Der Essay soll wie das Zentrum eines Spinnennetzes kein fester, unveränderlicher Punkt sein, sondern die Möglichkeit eröffnen, ausgebaut, verändert, ergänzt, vertieft, verkleinert, konkretisiert und genutzt zu werden. Die Überlegungen sollen einen ersten theoretischen Rahmen liefern, der die grundsätzliche Idee erklärt, die zwei Schlüsselkonzepte verbindet und die möglichen Implikationen und Ansatzpunkte, sofern bereits absehbar, analysiert. Dieses Zentrum des Netzes kann daraufhin nach Belieben angepasst, erweitert oder verworfen werden, soll allerdings zunächst ein kumulativer Ausgangspunkt meiner Einflüsse und Gedanken sein. An dieser Stelle sei nochmal auf Paul Stephan verwiesen, der mit seinen zwei Einführungsbänden zum Links-Nietzscheanismus wichtige Bausteine zu meinen Überlegungen beigetragen hat:
“Wir sind nicht einfach nur Knotenpunkte in den geistigen und materiellen Fäden unserer Epoche – wir sind zugleich ihre Urheber. Und schlimmstenfalls sind wir eingesponnene Insekten, die jedoch zumindest in ihnen strampeln können. Das Projekt der Freigeisterei besteht nicht zuletzt darin, sich nicht verwirren zu lassen, und, wenn nicht Spinne zu werden, so doch zumindest ungebundenes Getier.” (Stephan, 2022, S.21)

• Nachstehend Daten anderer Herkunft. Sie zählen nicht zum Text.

Lemma tickFetching_spec (h : reqHeap) (crn : clientReqNo) :
  good h crn -> exists h' toFetch, forRange tickFetching (mapRange (crn_weakRequests crn)) (h, []) = Ok (h', toFetch)
    /\ stepOk h h' crn crn /\ ownRequests crn toFetch.
Proof.
  intros Hg.
  destruct (forRange_ok (fun st : reqHeap * list (bytes * loc) => stepOk h st.1 crn crn /\ ownRequests crn st.2) tickFetching
    (mapRange (crn_weakRequests crn)) (h, [])) as ([h' ls] & H & Hst & Hown);
    [| by split; [apply stepOk_refl | constructor] | do 2 eexists; split; [exact H | by split]].
  intros [dg l] [h1 ls1] Hin [Hst1 Hown1]. cbn [fst snd] in *. pose proof (weak_known _ _ _ _ Hg Hin) as Hl.
  pose proof Hst1 as [_ Hg1]. destruct (cw_request _ _ (proj2 Hg1) _ _ Hl) as (cr & Hcr & _).
  unfold tickFetching, loadRequest. cbn [fst snd]. rewrite Hcr. cbn [mbind outcome_bind deref].
  case_match; [by eexists |]. case_match; eexists; (split; [done |]); cbn [fst snd]; split; try done;
    try (eapply stepOk_trans; [exact Hst1 | by eapply change_request]).
  apply Forall_app. split; [done |]. constructor; [by exists dg | constructor].
Qed.

Lemma fetchAll_spec (h : reqHeap) (crn : clientReqNo) (ls : list (bytes * loc)) (acts : ActionList) :
  good h crn -> ownRequests crn ls -> exists h' acts',
    forRange (fun (x : bytes * loc) (st : reqHeap * ActionList) =>
      '(h, more) ← fetchAt st.1 x.2; Ok (h, ActionList_concat st.2 more)) ls (h, acts) = Ok (h', acts')
    /\ stepOk h h' crn crn.
Proof.
  intros Hg Hown. set (body := fun (x : bytes * loc) (st : reqHeap * ActionList) => _).
  destruct (forRange_ok (fun st : reqHeap * ActionList => stepOk h st.1 crn crn) body ls (h, acts)) as ([h' acts'] & H & Hst);
    [| by apply stepOk_refl | by do 2 eexists].
  intros x [h1 a1] Hin Hst1. cbn [fst] in Hst1. destruct (proj1 (Forall_forall _ _) Hown x Hin) as [dg Hl]. unfold body. cbn [fst snd].
  destruct (fetchAt_spec h1 crn dg x.2) as (h2 & a2 & -> & Hst2); [apply Hst1 | done |]. cbn. eexists. split; [done |].
  by eapply stepOk_trans.
Qed.
(* ===== verification/EpochTracker.v ===== *)
(** * Epoch tracker

    [pkg/statemachine/epoch_tracker.go]: the epoch a node is in or changes to,
    the messages of later epochs it keeps for them, and the epochs the other
    nodes claim to be in.  The current target is a value of the tracker; the
    components it shares with the rest of the state machine are the [world] of
    [EpochTarget].  The map [targets] of the source is never written and the
    logger has no effect, so neither is part of the state.

    The order in which Go ranges over the claimed epochs is a parameter
    ([EpochRange]). *)
From S2P Require Import Prelude Msgs Actions Stateless EpochChange NewEpochConfig Persisted MsgBuffers ReqHeap Sequence CommitState.
From S2P Require Import BatchTracker ClientTracker Outstanding EpochActive Disseminator EpochTarget Broadcast.

Class EpochRange := {
  epochRange : gmap Z Z -> list (Z * Z);
  epochRange_perm : forall m, epochRange m ≡ₚ map_to_list m;
}.

(** ** Data *)

Record epochTracker := mkEpochTracker {
  etr_currentEpoch : option epochTarget;
  etr_nodeBuffers : nodeBuffers;
  etr_networkConfig : NetworkState_Config;
  etr_myConfig : EventInitialParameters;
  etr_futureMsgs : gmap Z msgBuffer;
  etr_needsStateTransfer : bool;
  etr_maxEpochs : gmap Z Z;
  etr_maxCorrectEpoch : Z;
  etr_ticksOutOfCorrectEpoch : Z;
}.

#[global] Instance eta_epochTracker : Eta epochTracker := mkEta (fun r =>
  mkEpochTracker (etr_currentEpoch r) (etr_nodeBuffers r) (etr_networkConfig r) (etr_myConfig r) (etr_futureMsgs r)
    (etr_needsStateTransfer r) (etr_maxEpochs r) (etr_maxCorrectEpoch r) (etr_ticksOutOfCorrectEpoch r)).

(** The network configuration is nil until [reinitialize]. *)
Definition newEpochTracker (nbs : nodeBuffers) (myConfig : EventInitialParameters) : epochTracker :=
  mkEpochTracker None nbs (mkConfig [] 0 0 0 0) myConfig ∅ false ∅ 0 0.

(** What [reinitialize] reads from the log. *)
Record logSummary := mkLogSummary {
  ls_lastNEntry : option NEntry;
  ls_lastECEntry : option ECEntry;
  ls_lastFEntry : option FEntry;
  ls_highestPreprepared : Z;
}.

#[global] Instance eta_logSummary : Eta logSummary := mkEta (fun r =>
  mkLogSummary (ls_lastNEntry r) (ls_lastECEntry r) (ls_lastFEntry r) (ls_highestPreprepared r)).

Definition summaryIterator : logIterator logSummary :=
  (emptyIterator logSummary)
    <| onNEntry := fun nEntry s => Ok (s <| ls_lastNEntry := Some nEntry |>) |>
    <| onFEntry := fun fEntry s => Ok (s <| ls_lastFEntry := Some fEntry |>) |>
    <| onECEntry := fun ecEntry s => Ok (s <| ls_lastECEntry := Some ecEntry |>) |>
    <| onQEntry := fun qEntry s => Ok (if ls_highestPreprepared s <? q_SeqNo qEntry then s <| ls_highestPreprepared := q_SeqNo qEntry |> else s) |>
    <| onCEntry := fun cEntry s => Ok (if ls_highestPreprepared s <? c_SeqNo cEntry then s <| ls_highestPreprepared := c_SeqNo cEntry |> else s) |>.
(* ===== verification/StateMachine.v ===== *)
(** * State machine

    [pkg/statemachine/state_machine.go]: the composition of the components
    into one deterministic processor of events.  The components that share
    pointers are the [world] of [EpochTarget] (log, commit state, client
    tracker, batch tracker, disseminator, requests); the checkpoint tracker and
    the epoch tracker work on it.  Before [initialize] all of them are nil.

    The last loop of [applyEvent] runs as long as the epoch tracker returns
    actions; the model takes a bound on its iterations and a run that exceeds
    it is [OutOfFuel], so a run that returns is the run of the code for every
    bound ([applyEvent_fuel]). *)
From S2P Require Import Prelude Msgs Actions Stateless EpochChange NewEpochConfig Persisted MsgBuffers ReqHeap Sequence CommitState.
From S2P Require Import BatchTracker ClientTracker Checkpoints Outstanding EpochActive Disseminator EpochTarget Broadcast EpochTracker Commits.

(** ** Data *)

Inductive stateMachineState := smUninitialized | smLoadingPersisted | smInitialized.

#[global] Instance stateMachineState_eq_dec : EqDecision stateMachineState.
Proof. solve_decision. Defined.
(* ===== verification/ReqStore.v ===== *)
(** * Request store

    [pkg/reqstore/reqstore.go] and the [RequestStore] interface of
    [client_processor.go] it implements.  The key-value database (badger) is
    not part of the repository: it is a [KVStore], whose documented behaviour
    (a transaction takes effect or fails without one) is [KVLaws]. *)
From stdpp Require Import pretty.
From S2P Require Import Prelude Msgs.

(** ** The database *)

Inductive getResult :=
| Found (value : slice)     (* [txn.Get] and [item.ValueCopy(nil)] *)
| ErrKeyNotFound
| GetFailed (error : string).

(** A transaction returns the database after it and its error. *)
Class KVStore (DB : Type) := mkKVStore {
  kv_get : DB -> string -> getResult;
  kv_set : DB -> string -> slice -> DB * option string;
  kv_delete : DB -> string -> DB * option string;
  kv_sync : DB -> DB * option string;
}.

(** What the database holds under a key. *)
Class KVLaws (DB : Type) `{KVStore DB} := mkKVLaws {
  kv_at : DB -> string -> option bytes;
  kv_get_found : forall db k v, kv_get db k = Found v -> kv_at db k = Some (str v);
  kv_get_missing : forall db k, kv_get db k = ErrKeyNotFound -> kv_at db k = None;
  kv_set_done : forall db k v db', kv_set db k v = (db', None) ->
    forall k', kv_at db' k' = if decide (k' = k) then Some (str v) else kv_at db k';
  kv_set_failed : forall db k v db' error, kv_set db k v = (db', Some error) -> forall k', kv_at db' k' = kv_at db k';
  kv_delete_done : forall db k db', kv_delete db k = (db', None) ->
    forall k', kv_at db' k' = if decide (k' = k) then None else kv_at db k';
  kv_delete_failed : forall db k db' error, kv_delete db k = (db', Some error) -> forall k', kv_at db' k' = kv_at db k';
  kv_sync_keeps : forall db k', kv_at (kv_sync db).1 k' = kv_at db k';
}.

(** ** Keys *)

(** The verb [%x] of a byte slice. *)
Definition hexDigit (d : Z) : Ascii.ascii := default Ascii.zero (String.get (Z.to_nat d) "0123456789abcdef").
Fixpoint hex (b : bytes) : string :=
  match b with
  | [] => ""
  | x :: b' => String (hexDigit (x / 16)) (String (hexDigit (x mod 16)) (hex b'))
  end.

Definition reqKey (ack : RequestAck) : string :=
  "req-" +:+ pretty (ra_ClientId ack) +:+ "." +:+ pretty (ra_ReqNo ack) +:+ "." +:+ hex (str (ra_Digest ack)).
Definition allocKey (clientID reqNo : Z) : string := "alloc-" +:+ pretty clientID +:+ "." +:+ pretty reqNo.

(** ** Operations *)

Section Store.

Context `{KVStore DB}.

Definition Store_PutAllocation (db : DB) (clientID reqNo : Z) (digest : slice) : DB * option string :=
  kv_set db (allocKey clientID reqNo) digest.

(** A key that is not there is the nil slice, without an error. *)
Definition Store_GetAllocation (db : DB) (clientID reqNo : Z) : fallible slice :=
  match kv_get db (allocKey clientID reqNo) with
  | Found value => Returned value
  | ErrKeyNotFound => Returned None
  | GetFailed error => Failed error
  end.

Definition Store_PutRequest (db : DB) (requestAck : RequestAck) (data : slice) : DB * option string :=
  kv_set db (reqKey requestAck) data.

Definition Store_GetRequest (db : DB) (requestAck : RequestAck) : fallible slice :=
  match kv_get db (reqKey requestAck) with
  | Found value => Returned value
  | ErrKeyNotFound => Returned None
  | GetFailed error => Failed error
  end.

Definition Store_Commit (db : DB) (ack : RequestAck) : DB * option string := kv_delete db (reqKey ack).

Definition Store_Sync (db : DB) : DB * option string := kv_sync db.

End Store.

(** ** Specification *)

Definition isByte (x : Z) : Prop := 0 <= x < 256.
(** A digest is a sequence of bytes. *)
Definition goodAck (ack : RequestAck) : Prop := Forall isByte (str (ra_Digest ack)).
Definition ackKey (ack : RequestAck) : Z * Z * bytes := (ra_ClientId ack, ra_ReqNo ack, str (ra_Digest ack)).

(** Two maps: the digest allocated to a request number, and the data of a request. *)
Record storeMaps := mkStoreMaps {
  sm_allocations : gmap (Z * Z) bytes;
  sm_requests : gmap (Z * Z * bytes) bytes;
}.

Inductive storeOp :=
| PutAllocation (clientID reqNo : Z) (digest : slice)
| PutRequest (ack : RequestAck) (data : slice)
| CommitRequest (ack : RequestAck)
| SyncStore.

Definition runStoreOp `{KVStore DB} (db : DB) (op : storeOp) : DB * option string :=
  match op with
  | PutAllocation c r d => Store_PutAllocation db c r d
  | PutRequest ack data => Store_PutRequest db ack data
  | CommitRequest ack => Store_Commit db ack
  | SyncStore => Store_Sync db
  end.

(** An operation on the maps, which have no errors. *)
Definition specStoreOp (m : storeMaps) (op : storeOp) : storeMaps :=
  match op with
  | PutAllocation c r d => mkStoreMaps (<[(c, r) := str d]> (sm_allocations m)) (sm_requests m)
  | PutRequest ack data => mkStoreMaps (sm_allocations m) (<[ackKey ack := str data]> (sm_requests m))
  | CommitRequest ack => mkStoreMaps (sm_allocations m) (delete (ackKey ack) (sm_requests m))
  | SyncStore => m
  end.

Definition goodOp (op : storeOp) : Prop :=
  match op with PutRequest ack _ | CommitRequest ack => goodAck ack | _ => True end.

(** A sequence of operations: one that fails has no effect. *)
Fixpoint runStore `{KVStore DB} (db : DB) (m : storeMaps) (ops : list storeOp) : DB * storeMaps :=
  match ops with
  | [] => (db, m)
  | op :: ops' =>
    match runStoreOp db op with
    | (db, None) => runStore db (specStoreOp m op) ops'
    | (db, Some _) => runStore db m ops'
    end
  end.

Definition represents `{KVLaws DB} (db : DB) (m : storeMaps) : Prop :=
  (forall c r, kv_at db (allocKey c r) = sm_allocations m !! (c, r))
  /\ (forall ack, goodAck ack -> kv_at db (reqKey ack) = sm_requests m !! ackKey ack).

(** ** Lemmas *)

(** *** Keys *)

Fixpoint allChars (ok : Ascii.ascii -> bool) (s : string) : bool :=
  match s with "" => true | String c s' => ok c && allChars ok s' end.

Lemma allChars_app (ok : Ascii.ascii -> bool) (s t : string) : allChars ok s = true -> allChars ok t = true -> allChars ok (s +:+ t) = true.
Proof.
  induction s as [|c s IH]; intros Hs Ht; [done |]. change (String c s +:+ t) with (String c (s +:+ t)). cbn [allChars] in *.
  apply andb_true_iff in Hs as [-> Hs]. by apply IH.
Qed.

Lemma pretty_go_allChars (ok : Ascii.ascii -> bool) (x : N) (s : string) :
  allChars ok "0123456789" = true -> allChars ok s = true -> allChars ok (pretty_N_go x s) = true.
Proof.
  intros Hd. revert s. induction (N.lt_wf_0 x) as [x _ IH]; intros s Hs. assert (x = 0 \/ 0 < x)%N as [-> | Hx] by lia; [by rewrite pretty_N_go_0 |].
  rewrite pretty_N_go_step by done. apply IH; [apply N.div_lt; lia |]. cbn [allChars]. rewrite Hs, andb_true_r.
  cbn [allChars] in Hd. rewrite !andb_true_iff in Hd. unfold pretty_N_char. repeat case_match; tauto.
Qed.

Lemma pretty_allChars (ok : Ascii.ascii -> bool) (x : Z) : allChars ok "0123456789-" = true -> allChars ok (pretty x) = true.
Proof.
  intros Hd. assert (Hd' : allChars ok "0123456789" = true) by (cbn [allChars] in *; rewrite !andb_true_iff in *; tauto).
  assert (HN : forall n : N, allChars ok (pretty n) = true).
  { intros n. unfold pretty, pretty_N. case_decide; [| by apply pretty_go_allChars]. cbn [allChars] in *. rewrite !andb_true_iff in *. tauto. }
  destruct x as [|p|p]; [apply (HN 0%N) | apply (HN (Npos p)) |]. apply (allChars_app ok "-" _); [| apply (HN (Npos p))].
  cbn [allChars] in *. rewrite !andb_true_iff in *. tauto.
Qed.

Lemma hex_allChars (ok : Ascii.ascii -> bool) (b : bytes) : ok Ascii.zero = true -> allChars ok "0123456789abcdef" = true -> allChars ok (hex b) = true.
Proof.
  intros Hz Hd. assert (Hh : forall d, ok (hexDigit d) = true).
  { intros d. unfold hexDigit. generalize (Z.to_nat d). intros n. cbn [allChars] in Hd. rewrite !andb_true_iff in Hd.
    do 16 (destruct n as [|n]; [cbn; tauto |]). destruct n; exact Hz. }
  induction b as [|x b IH]; [done |]. cbn [hex allChars]. by rewrite !Hh, IH.
Qed.

Definition noDot (s : string) : bool := allChars (fun c => negb (bool_decide (c = Ascii.ascii_of_N 46))) s.

Lemma pretty_noDot (x : Z) : noDot (pretty x) = true.
Proof. by apply pretty_allChars. Qed.

Lemma dot_split (a1 a2 b1 b2 : string) :
  noDot a1 = true -> noDot a2 = true -> a1 +:+ "." +:+ b1 = a2 +:+ "." +:+ b2 -> a1 = a2 /\ b1 = b2.
Proof.
  revert a2. induction a1 as [|c a1 IH]; intros a2 H1 H2 H; destruct a2 as [|c2 a2].
  - by injection H.
  - injection H as <- _. discriminate H2.
  - injection H as -> _. discriminate H1.
  - injection H as <- H. unfold noDot in *. cbn [allChars] in *. apply andb_true_iff in H1 as [_ H1]. apply andb_true_iff in H2 as [_ H2]. destruct (IH a2 H1 H2) as [-> ->]; [done | done].
Qed.

Lemma hexDigit_inj (a b : Z) : 0 <= a < 16 -> 0 <= b < 16 -> hexDigit a = hexDigit b -> a = b.
Proof.
  intros Ha Hb.
  assert (H : forallb (fun x => forallb (fun y => implb (bool_decide (hexDigit x = hexDigit y)) (x =? y)) (seqZ 0 16)) (seqZ 0 16) = true)
    by (vm_compute; reflexivity).
  rewrite forallb_forall in H. specialize (H a). rewrite forallb_forall in H. intros He.
  assert (Hin : forall z, 0 <= z < 16 -> In z (seqZ 0 16)) by (intros z Hz; apply list_elem_of_In, elem_of_seqZ; lia).
  specialize (H (Hin a Ha) b (Hin b Hb)). rewrite bool_decide_true in H by done. by apply Z.eqb_eq.
Qed.

Lemma hex_inj (a b : bytes) : Forall isByte a -> Forall isByte b -> hex a = hex b -> a = b.
Proof.
  intros Ha. revert b. induction Ha as [|x a Hx _ IH]; intros b Hb H; destruct Hb as [|y b Hy Hb]; cbn in H; [done | done | done |].
  unfold isByte in *. injection H as H1 H2 H3. apply IH in H3 as ->; [| done]. f_equal.
  apply hexDigit_inj in H1; [| split; [apply Z.div_pos | apply Z.div_lt_upper_bound]; lia ..].
  apply hexDigit_inj in H2; [| apply Z.mod_pos_bound; lia ..]. rewrite (Z.div_mod x 16), (Z.div_mod y 16) by lia. lia.
Qed.

Lemma append_inj (p a b : string) : p +:+ a = p +:+ b -> a = b.
Proof. induction p as [|c p IH]; intros H; [done |]. injection H as H. by apply IH. Qed.

Lemma allocKey_inj (c1 r1 c2 r2 : Z) : allocKey c1 r1 = allocKey c2 r2 -> (c1, r1) = (c2, r2).
Proof.
  unfold allocKey. intros H%append_inj. apply dot_split in H as [H1%(inj pretty) H2%(inj pretty)]; [by subst | apply pretty_noDot ..].
Qed.

Lemma reqKey_inj (a1 a2 : RequestAck) : goodAck a1 -> goodAck a2 -> reqKey a1 = reqKey a2 -> ackKey a1 = ackKey a2.
Proof.
  unfold reqKey, ackKey. intros G1 G2 H%append_inj. apply dot_split in H as [H1%(inj pretty) H]; [| apply pretty_noDot ..].
  apply dot_split in H as [H2%(inj pretty) H3]; [| apply pretty_noDot ..]. apply hex_inj in H3; [| done | done]. by rewrite H1, H2, H3.
Qed.

Lemma ackKey_reqKey (a1 a2 : RequestAck) : ackKey a1 = ackKey a2 -> reqKey a1 = reqKey a2.
Proof. unfold ackKey, reqKey. by intros [= -> -> ->]. Qed.

Lemma keys_disjoint (ack : RequestAck) (c r : Z) : reqKey ack <> allocKey c r.
Proof. discriminate. Qed.

(** *** Refinement *)

Section StoreLemmas.

Context {DB : Type} {K : KVStore DB} {L : KVLaws DB}.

Beginnen wir also mit dem Strampeln.
Die “Metamoderne”
Als Karl Marx sein Werk “Das Kapital” schrieb, war die Welt im Umbruch. Die industrielle Revolution hatte das Leben der Menschen verändert wie kaum ein historisches Ereignis zuvor, der Glaube an den Fortschritt war ungebrochen. Die Moderne war geprägt durch Optimismus, den Glauben an etwas Größeres, daran, die Welt wirklich verbessern zu können. Es entwickelten sich vielfältige Theoriemodelle mit dem Anspruch, die Welt und die Vorgänge in ihr möglichst umfassend zu erklären und zu einem großen Narrativ, einer verbindenden Erzählung, zu formen.
Nach dem Zweiten Weltkrieg ergab sich eine metaphysische Leere, ohne Möglichkeit zur Orientierung oder einen festen Ansatzpunkt. Die Postmoderne erhielt mit der Neoliberalisierung der 80er und 90er Jahre und dem Fall der Sowjetunion einen ökonomischen Radikalisierungsschub. Der feste Glaube an Fortschritt und die großen, einenden und mit Mobilisierungskraft ausgestatteten Theorien und Bewegungen, wichen einer distanzierten Ironie und einem Zynismus, der die Möglichkeit von wirklichem Fortschritt als naiv ablehnte.
Vermeulen und Van den Akker, die das Pendelmodell der Metamoderne wohl am deutlichsten geprägt haben, bringen die beiden historischen Perioden mithilfe von Jos de Mul folgendermaßen auf den Punkt:
“These positions can most appropriately be summarized, perhaps, by Jos de Mul’s distinction between postmodern irony (encompassing nihilism, sarcasm, and the distrust and deconstruction of grand narratives, the singular and the truth) and modern enthusiasm (encompassing everything from utopism to the unconditional belief in Reason).” (Vermeulen, Van den Akker, 2010)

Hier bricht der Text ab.